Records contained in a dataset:

------------------------------------------------------------

(** ** Containers *)

(** On Linux the image's layers are extracted and mounted as an overlay. *)
Definition prepare_rootfs (zone_name : string) (spec : ContainerSpec) : M ContainerSpec :=
  if String.eqb (sp_image spec) "" then ret spec
  else
    do safe_name <- sys_try (image_safe_name (sp_image spec)) id;
    do dc <- sys_try (layer_digests (sp_image spec)) id;
    let zone_data := Shim.join_path (Shim.join_path (root paths) "zones") zone_name in
    do layers <- sys_try (prepare_layers zone_data safe_name (fst dc) (snd dc)) id;
    ret (mkSpec (sp_name spec) (sp_image spec) (sp_command spec) (sp_env spec) (sp_working_dir spec)
           (sp_rootfs_path spec) (Some layers)).

Definition create_container_locked (zone_name : string) (zone : Zone) (spec : ContainerSpec) : M Container :=
  do hs <- gets handles;
  do handle <- or_fail (hs !! zone_name) (ZoneNotFound zone_name);
  do ch <- call (Backend.create_container handle spec);
  do t <- sys now;
  let c := mkContainer (ch_id ch) (sp_name spec) (z_id zone) (sp_image spec) Created
             (Some (ch_pid ch)) t None None None in
  do _ <- meta_put_container c;
  do _ <- modify (fun w => set_container_handles (<[ch_id ch := ch]> (container_handles w)) w);
  ret c.

Definition create_container (zone_name : string) (spec : ContainerSpec) : M Container :=
  do zone <- get_zone zone_name;
  do spec <- prepare_rootfs zone_name spec;
  create_container_locked zone_name zone spec.

(** A stored container and its cached handle. *)
Definition find_container (id : string) : M Container :=
  do found <- meta_get_container id;
  or_fail found (ContainerNotFound id).
Definition find_handle (id : string) : M ContainerHandle :=
  do hs <- gets container_handles;
  or_fail (hs !! id) (ContainerNotFound id).

Definition set_pid (pid : Z) (ch : ContainerHandle) : ContainerHandle :=
  mkCHandle (ch_id ch) (ch_zone_id ch) pid (ch_platform_id ch).

(** What starting, stopping and asking do to a container read before. *)
Definition start_found (id : string) (c : Container) (ch : ContainerHandle) : M unit :=
  do pid <- call (Backend.start_container ch);
  do t <- sys now;
  do _ <- meta_put_container (mkContainer (c_id c) (c_name c) (c_zone_id c) (c_image c) Running
            (Some pid) (c_created_at c) (Some t) (c_finished_at c) (c_exit_code c));
  modify (fun w => set_container_handles (alter (set_pid pid) id (container_handles w)) w).

Definition start_container (id : string) : M unit :=
  do c <- find_container id;
  do ch <- find_handle id;
  start_found id c ch.

Definition stop_found (c : Container) (ch : ContainerHandle) : M unit :=
  do _ <- call (Backend.stop_container ch);
  do t <- sys now;
  meta_put_container (mkContainer (c_id c) (c_name c) (c_zone_id c) (c_image c) Stopped
    (c_pid c) (c_created_at c) (c_started_at c) (Some t) (c_exit_code c)).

------------------------------------------------------------

_What this task involves_
Please output only the lines from the first line of the entries through the line with "Definition start_found (id", both included, exactly as written.

_Result of this task_
(** ** Containers *)

(** On Linux the image's layers are extracted and mounted as an overlay. *)
Definition prepare_rootfs (zone_name : string) (spec : ContainerSpec) : M ContainerSpec :=
  if String.eqb (sp_image spec) "" then ret spec
  else
    do safe_name <- sys_try (image_safe_name (sp_image spec)) id;
    do dc <- sys_try (layer_digests (sp_image spec)) id;
    let zone_data := Shim.join_path (Shim.join_path (root paths) "zones") zone_name in
    do layers <- sys_try (prepare_layers zone_data safe_name (fst dc) (snd dc)) id;
    ret (mkSpec (sp_name spec) (sp_image spec) (sp_command spec) (sp_env spec) (sp_working_dir spec)
           (sp_rootfs_path spec) (Some layers)).

Definition create_container_locked (zone_name : string) (zone : Zone) (spec : ContainerSpec) : M Container :=
  do hs <- gets handles;
  do handle <- or_fail (hs !! zone_name) (ZoneNotFound zone_name);
  do ch <- call (Backend.create_container handle spec);
  do t <- sys now;
  let c := mkContainer (ch_id ch) (sp_name spec) (z_id zone) (sp_image spec) Created
             (Some (ch_pid ch)) t None None None in
  do _ <- meta_put_container c;
  do _ <- modify (fun w => set_container_handles (<[ch_id ch := ch]> (container_handles w)) w);
  ret c.

Definition create_container (zone_name : string) (spec : ContainerSpec) : M Container :=
  do zone <- get_zone zone_name;
  do spec <- prepare_rootfs zone_name spec;
  create_container_locked zone_name zone spec.

(** A stored container and its cached handle. *)
Definition find_container (id : string) : M Container :=
  do found <- meta_get_container id;
  or_fail found (ContainerNotFound id).
Definition find_handle (id : string) : M ContainerHandle :=
  do hs <- gets container_handles;
  or_fail (hs !! id) (ContainerNotFound id).

Definition set_pid (pid : Z) (ch : ContainerHandle) : ContainerHandle :=
  mkCHandle (ch_id ch) (ch_zone_id ch) pid (ch_platform_id ch).

(** What starting, stopping and asking do to a container read before. *)
Definition start_found (id : string) (c : Container) (ch : ContainerHandle) : M unit :=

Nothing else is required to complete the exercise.